There's one guy who comes in a navy pinstripe suit, looking like he's going to a board meeting, when in fact he's going out the back to check the fizzy drink cannisters. He always wears the suit, even when it's boiling hot or when he's going to get filthy dragging empty cola and lemonade bottles out of the yard.
When I was working as a cook at a greasy caff, an old geezer used to come along in khaki shorts on a pushbike to deliver us sausages. That's all he dealt in: sausages. And in a hotel I once worked in there was a lady from Rentokil who looked like she'd just stepped off the set of a Bond movie: so beautiful, legs up to her armpits. What was she doing killing rats?
One summer I worked for a family company that did nothing but weddings. They had a tiny lorry - it looked like a box on wheels - kitted out on the inside with wooden slats in which they packed all the crockery and trestle tables. There was even an old metal bath for washing up.
Three fat ladies (that's how they described themselves) and I squeezed into the aisle between the wooden slats and were driven, standing up, to the next function. What I remember most of that summer is washing up in village-hall kitchens and spending hours placing books of matches with 'Stella and Sid' on them along the tables.

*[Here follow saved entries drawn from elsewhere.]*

Lemma get_update default (f : V → V) k k' d :
  get k' (update default f k d)
  = if decide (k = k') then Some (f (from_option id default (get k d)))
    else get k' d.
Proof.
induction d as [|[k0 v0] d IH]; simpl.
- by repeat case_decide.
- destruct (decide (k0 = k)) as [->|Hk0]; simpl.
  + destruct (decide (k = k')) as [->|Hk']; [done|done].
  + destruct (decide (k0 = k')) as [->|Hk0']; simpl.
    * by rewrite decide_False by congruence.
    * apply IH.
Qed.

Lemma update_keys default (f : V → V) k d :
  (update default f k d).*1 = if decide (k ∈ d.*1) then d.*1 else d.*1 ++ [k].
Proof.
induction d as [|[k0 v0] d IH].
- cbn. case_decide as Hin; [|reflexivity]. exfalso. revert Hin. apply not_elem_of_nil.
- cbn [update]. destruct (decide (k0 = k)) as [->|Hk0].
  + cbn. destruct (decide (k ∈ k :: d.*1)) as [_|Hin]; [done|]. destruct Hin. left.
  + cbn [fmap list_fmap fst]. rewrite IH.
    destruct (decide (k ∈ d.*1)) as [Hin|Hin].
    * rewrite decide_True; [done|]. by right.
    * rewrite decide_False; [done|].
      intros [?|?]%elem_of_cons; congruence.
Qed.

Lemma update_NoDup default (f : V → V) k d :
  NoDup d.*1 → NoDup (update default f k d).*1.
Proof.
intros Hnd. rewrite update_keys. case_decide as Hin; [done|].
apply NoDup_app. split; [done|]. split; [|apply NoDup_singleton].
intros x Hx ->%list_elem_of_singleton. done.
Qed.

Lemma get_None k d : get k d = None ↔ k ∉ d.*1.
Proof.
induction d as [|[k0 v0] d IH].
- split; [|done]. intros _ ?%elem_of_nil. done.
- cbn [get]. destruct (decide (k0 = k)) as [->|Hk0].
  + split; [done|]. intros Hn. destruct Hn. left.
  + rewrite IH. cbn. split.
    * intros Hn [?|?]%elem_of_cons; congruence.
    * intros Hn Hin. apply Hn. by right.
Qed.

Lemma elem_of_get k v d : NoDup d.*1 → (k, v) ∈ d ↔ get k d = Some v.
Proof.
induction d as [|[k0 v0] d IH]; intros Hnd.
- split; [by intros ?%elem_of_nil|done].
- apply NoDup_cons in Hnd as [Hk0 Hnd]. cbn [get].
  destruct (decide (k0 = k)) as [->|Hk].
  + split.
    * intros [?|Hin]%elem_of_cons; [by simplify_eq|].
      destruct Hk0. apply list_elem_of_fmap. by exists (k, v).
    * intros ?. simplify_eq. left.
  + rewrite <- (IH Hnd). split.
    * intros [?|Hin]%elem_of_cons; [by simplify_eq|done].
    * intros ?. by right.
Qed.
End odict_facts.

As for the customers, on the whole I find them easier to get on with the older I get. But even now I meet some who really wind me up. Only last week I served a lady our plate of mixed cheeses on a bed of salad. It looked really appealing but she sent it back, furious because the roll that went with it was a soft one and in the menu it stated 'with a crusty roll'.
Customer complaints are like breastfeeding: all fine and dandy when other diners are unaware of it but when, as happened one Saturday in the midst of the summer heat, a lady whipped off her shirt I thought: 'Am I being intolerant here or is she behaving antisocially?'
A particularly tricky customer is the bloke who thinks that paying pounds 1.95 for a pasty also entitles him to a bit of the waitress. There isn't a waitress anywhere who wouldn't love to pour boiling hot coffee over a lecherous customer's crotch - as Michelle Pfeiffer did in that recent glamorised love-in- a-diner film, Frankie & Johnny.
I once dribbled sizzling duck a l'orange sauce between a man's legs, but it was purely a mistake and I was given a warning and made to pay his dry-cleaning bill. The best way of dealing with a lecherous customer is to smile ever so meekly, go back to the kitchen, get a piece of chocolate fudge cake, imagine it's the customer and slowly pulverise it into mush on the floor. Very purging, and at the end of it you still have your job.